Whether employed and called to lead by a large hospital system, or self-employed in a private practice, or face-to-face with a patient in an exam room, physicians need to recognize and develop these four core competencies in order to lead successfully.
Leading change is one of the most challenging things any leader will do during their leadership career. Inertia permeates every organization when it comes to change. Objects at rest want to stay that way. Change requires energy. Change also requires leadership. If you are leading change in your organization, here are four key competencies that will help you initiate and attain the results you need.
Listening. Strong leaders must be willing, be able, and have the self-discipline to listen. Listening goes beyond the perception of the auditory inputs you experience. That’s hearing. Listening is your ability to assimilate, relate, and understand the messaging others are sending out. A leader must be able to adjust their frequency, much like the old AM radios of yesterday. You must adjust your perceptions of what you hear and change that frequency just a bit, so the signal becomes clearer. Once you do that, the static of the situation will drop out, and you’ll understand the concerns of those you lead.

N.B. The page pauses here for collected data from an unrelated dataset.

Lemma partial_set target kind n t0 seen j :
  j ∉ seen →
  JsMap.set (partial target kind n t0 seen).(chunks) (Z.of_nat j) (chunk_bytes l j)
  = (partial target kind n t0 (seen ++ [j])).(chunks).
Proof.
  cbn. intros Hj. induction seen as [|j' seen IH]; [done|].
  apply not_elem_of_cons in Hj as [Hne Hj]. cbn. rewrite decide_False by lia. by rewrite IH.
Qed.

Lemma chunk_lengths_snoc seen j :
  chunk_lengths l (seen ++ [j]) = (chunk_lengths l seen + length (chunk_bytes l j))%nat.
Proof. unfold chunk_lengths. rewrite sum_list_with_app. cbn. lia. Qed.

Lemma reassemble_partial target kind n t0 seen :
  (∀ j, (j < n)%nat → j ∈ seen) → (length l <= n * ChunkSize)%nat →
  reassemblePayload (partial target kind n t0 seen)
  = inr (match kind with
         | WireTextKind => TextPayload (TextDecoder_decode l)
         | WireBinaryKind => BinaryPayload l
         end).
Proof.
  intros Hall Hlen. unfold reassemblePayload.
  change (chunkCount (partial target kind n t0 seen)) with (Z.of_nat n).
  change (originalPayloadBytes (partial target kind n t0 seen)) with (Z.of_nat (length l)).
  rewrite !Nat2Z.id, reassemble_foldl; cycle 1.
  { intros j Hj. by rewrite partial_get, decide_True by auto. }
  rewrite take_ge by done. replace (length l - n * ChunkSize)%nat with 0%nat by lia.
  by rewrite app_nil_r.
Qed.
End Reassembly.

(** ** States that differ in one reassembly *)

Lemma get_live (T : Z) (m : JsMap.t string ReassemblyState) k :
  JsMap.wf m →
  JsMap.get (JsMap.delete_where (λ _ state, state.(createdAtMs) <? T - ReassemblyTimeoutMs) m) k
  = (st ← JsMap.get m k; if st.(createdAtMs) <? T - ReassemblyTimeoutMs then None else Some st).
Proof. intros. by rewrite JsMap.get_delete_where by done. Qed.

Section Agreement.
Context `{Base64Laws} `{ZodLaws}.
Context (is_open : nat → bool) (key : string).

(** [t] is [u] but for its state under [key], which is [own]. *)
Record same (own : option ReassemblyState) (t u : NatsTransport) : Prop := mkSame {
  same_state : t = with_reassembly t.(chunkReassemblyByKey) u;
  same_wf_t : JsMap.wf t.(chunkReassemblyByKey);
  same_wf_u : JsMap.wf u.(chunkReassemblyByKey);
  same_other k : k ≠ key → JsMap.get t.(chunkReassemblyByKey) k = JsMap.get u.(chunkReassemblyByKey) k;
  same_own : JsMap.get t.(chunkReassemblyByKey) key = own;
}.

Lemma same_map own t u (f : JsMap.t string ReassemblyState → JsMap.t string ReassemblyState) :
  (∀ m, JsMap.wf m → JsMap.wf (f m)) →
  (∀ m, JsMap.wf m → JsMap.get (f m) key = JsMap.get m key) →
  (∀ m m' k, JsMap.wf m → JsMap.wf m' → k ≠ key →
     (∀ k', k' ≠ key → JsMap.get m k' = JsMap.get m' k') → JsMap.get (f m) k = JsMap.get (f m') k) →
  same own t u →
  same own (with_reassembly (f t.(chunkReassemblyByKey)) t)
    (with_reassembly (f u.(chunkReassemblyByKey)) u).
Proof.
  intros Hwf Hkey Hother [Hstate Hwt Hwu Hsame Hown].
  split; cbn; [by rewrite Hstate|by apply Hwf|by apply Hwf| |by rewrite Hkey].
  intros k Hk. by apply Hother.
Qed.

Lemma same_set own t u k st :
  k ≠ key → same own t u →
  same own (with_reassembly (JsMap.set t.(chunkReassemblyByKey) k st) t)
    (with_reassembly (JsMap.set u.(chunkReassemblyByKey) k st) u).
Proof.
  intros Hk. apply (same_map own t u (λ m, JsMap.set m k st)).
  - intros. by apply JsMap.wf_set.
  - intros. by rewrite JsMap.get_set_ne.
  - intros m m' k' _ _ Hk' Heq. rewrite !JsMap.get_set. by rewrite Heq.
Qed.

Lemma same_delete own t u k :
  k ≠ key → same own t u →
  same own (with_reassembly (JsMap.delete t.(chunkReassemblyByKey) k) t)
    (with_reassembly (JsMap.delete u.(chunkReassemblyByKey) k) u).
Proof.
  intros Hk. apply (same_map own t u (λ m, JsMap.delete m k)).
  - intros. rewrite JsMap.delete_as_delete_where. by apply JsMap.wf_delete_where.
  - intros. by rewrite JsMap.get_delete_ne.
  - intros m m' k' _ _ Hk' Heq. rewrite !JsMap.get_delete. by rewrite Heq.
Qed.

(** [own] is not expired at [e]. *)
Definition survives (e : Z) (own : option ReassemblyState) : Prop :=
  match own with Some st => e - ReassemblyTimeoutMs <= st.(createdAtMs) | None => True end.

Lemma same_expire own t u e :
  survives e own → same own t u →
  same own (deleteExpiredReassemblyStates e t) (deleteExpiredReassemblyStates e u).
Proof.
  intros Hsurvives [Hstate Hwt Hwu Hsame Hown]. split; cbn [chunkReassemblyByKey with_reassembly
    deleteExpiredReassemblyStates]; [by rewrite Hstate|by apply JsMap.wf_delete_where..| |].
  - intros k Hk. by rewrite !get_live, Hsame by done.
  - rewrite get_live, Hown by done. destruct own as [st|]; [|done]. cbn in *.
    replace (createdAtMs st <? _) with false; [done|]. symmetry. apply Z.ltb_ge. lia.
Qed.

Lemma expire_twice T e t :
  T <= e →
  deleteExpiredReassemblyStates e (deleteExpiredReassemblyStates T t)
  = deleteExpiredReassemblyStates e t.
Proof.
  intros HT. unfold deleteExpiredReassemblyStates. cbn [chunkReassemblyByKey with_reassembly].
  unfold with_reassembly. cbn. f_equal. unfold JsMap.delete_where.
  induction (chunkReassemblyByKey t) as [|[k st] m IH]; [done|]. cbn.
  destruct (createdAtMs st <? T - ReassemblyTimeoutMs) eqn:Hexp; cbn.
  - bools. replace (createdAtMs st <? e - ReassemblyTimeoutMs) with true; [done|].
    symmetry. apply Z.ltb_lt. lia.
  - by rewrite IH.
Qed.

(** The states agree once what is expired at [T] is left out. *)
Definition agrees (T : Z) (own : option ReassemblyState) (t u : NatsTransport) : Prop :=
  same own (deleteExpiredReassemblyStates T t) (deleteExpiredReassemblyStates T u).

Communication. Leaders must have strong communication skills. You must be willing to communicate your vision of the future, your objectives, and your goals. Communication takes work and effort. Some have an innate ability to communicate so that others easily understand their message. Other folks have to work at it a bit. The important lesson is that you expend the energy and thought to broadcast your message in a way that those you lead will understand it. This requires that you consider the point of view of the other party and translate your message accordingly.
Honesty. A true leader will call it like it is. They are not afraid to speak the truth. They recognize sugar-coating the message might not get the desired outcome. If something isn’t working, they are open and honest about it and are not afraid to admit when things do not go as planned. They also do not seek to assign blame. If their plan doesn’t work as they thought it would, they will accept the responsibility and craft a new plan. They do not blame poor outcomes on the efforts of those they lead. Instead, they accept the blame and change the plan.
Subordination. Subordination means they recognize they are not the vital cog in the wheel. In fact, they might not even be a crucial member of the team that actually gets the work done. They provide guidance, planning, and execution, but they know the organization’s mission and purpose are greater than themselves. They recognize the task at hand is more critical than any glory they may receive.